Jenal Mutaqin kembali mengingatkan bahwa para donatur yang telah memberikan bantuan dapat memantau langsung perkembangan anak melalui aplikasi Bogor Bebas Stunting (Bogor Besti).
“Donatur bisa mengecek perkembangan anak-anak yang dibantu setiap bulan. Kami berikan akunnya, sehingga setiap bulan dapat memantau perkembangan anak, termasuk foto saat bantuan diberikan dan dipastikan dikonsumsi oleh anak-anak stunting.

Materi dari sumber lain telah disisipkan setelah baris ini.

(** X25.  Every answer of [inferContentType] other than
    [application/octet-stream] comes from the table, looked up under
    what follows the last dot of the name; so the answer is never
    [text/plain], for no file name. *)
Theorem inferContentType_answers_from_the_table :
  forall fileName : str,
    inferContentType fileName <> text_plain
    /\ (inferContentType fileName = application_octet_stream
        \/ exists prefix ext,
             fileName = prefix ++ dot :: ext
             /\ ~ In dot ext
             /\ In (ext, inferContentType fileName) contentTypeMap).
Proof.
  intros fileName.
  destruct (in_dec N.eq_dec dot fileName) as [Hin|Hout].
  - destruct (last_dot dot fileName Hin) as (prefix & ext & -> & Hext).
    rewrite (inferContentType_suffix prefix ext Hext).
    destruct (obj_get contentTypeMap ext) as [t|] eqn:E.
    + apply obj_get_In in E. split.
      * intros ->. simpl in E.
        repeat (destruct E as [E|E]; [discriminate E|]). exact E.
      * right. exists prefix, ext. auto.
    + split; [discriminate|now left].
  - assert (H : inferContentType fileName = application_octet_stream).
    { unfold inferContentType, lastIndexOf.
      now rewrite (lastIndexOf_none dot fileName Hout). }
    rewrite H. split; [discriminate|now left].
Qed.

End ExtensionFacts.

Module EndpointFacts.
Import StringFacts RouterFacts GraphQLFacts.

(** X26.  A route whose handler is [handleGraphQLRequest]: a request
    that resolves to no query is answered with status 400 and nothing
    is logged, but a POST request of content type [application/json]
    whose body [JSON.parse] rejects is answered with status 500, the
    parse error being logged. *)
Theorem graphql_route_answers_400_or_500 :
  forall (JSON_stringify : value -> outcome (option str))
         (JSON_parse : str -> outcome value) (GraphQLSchema : Type)
         (graphql : GraphQLSchema -> value -> value -> value -> value ->
                    value -> outcome value)
         (schema : GraphQLSchema)
         (app : Application) (raw : Request) (req : HTTPRequest)
         (registry : list Route) (R : Route) (m : MatchArray),
    HTTPRequest_new raw = Ok req ->
    routes app = Some registry ->
    first_match req registry = Some (R, m) ->
    methods app (handler R)
    = Some (fun r _ => handleGraphQLRequest JSON_parse graphql schema r) ->
    (getGraphQLQuery JSON_parse req = Ok VNull ->
     handleRequest JSON_stringify app raw
     = ([Invoked (handler R) (slice1 m)],
        Ok (plain_text 400 (js "400 bad request"))))
    /\ (forall e,
           toLowerCase (method req) = js "post" ->
           lookup (request_headers_of req) (js "content-type")
           = Some (js "application/json") ->
           JSON_parse (request_body (request req)) = Throw e ->
           handleRequest JSON_stringify app raw
           = ([Invoked (handler R) (slice1 m); Logged e],
              Ok (plain_text 500 (js "500 internal error")))).
Proof.
  intros S P G graphql schema app raw req registry R m Hreq Hroutes Hf Hh.
  unfold handleRequest. rewrite Hreq, Hroutes, dispatch_first_match, Hf, Hh.
  split.
  - intros Hnull. rewrite (handle_null P G graphql schema req Hnull).
    reflexivity.
  - intros e Hm Hct He.
    assert (Hq : handleGraphQLRequest P graphql schema req = Throw e).
    { unfold handleGraphQLRequest, getGraphQLQuery.
      rewrite Hm, Hct. simpl. unfold HTTPRequest_json. now rewrite He. }
    rewrite Hq. reflexivity.
Qed.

Foto tersebut diunggah oleh tim pendamping keluarga yang juga dimonitor oleh tim penanganan stunting tingkat kecamatan, yaitu Ex-Officio Pak Camat,” urainya.
Sebagai Ketua Tim Percepatan Penurunan dan Pencegahan Stunting (TPPPS), Jenal Mutaqin menegaskan bahwa Pemkot Bogor terus berikhtiar memerangi stunting.
Berdasarkan data saat ini, jumlah anak stunting di Kota Bogor tercatat sebanyak 1.491 anak, menurun dari tahun sebelumnya sebanyak 1.588 anak. Jenal Mutaqin optimistis Kota Bogor dapat mencapai Zero New Stunting.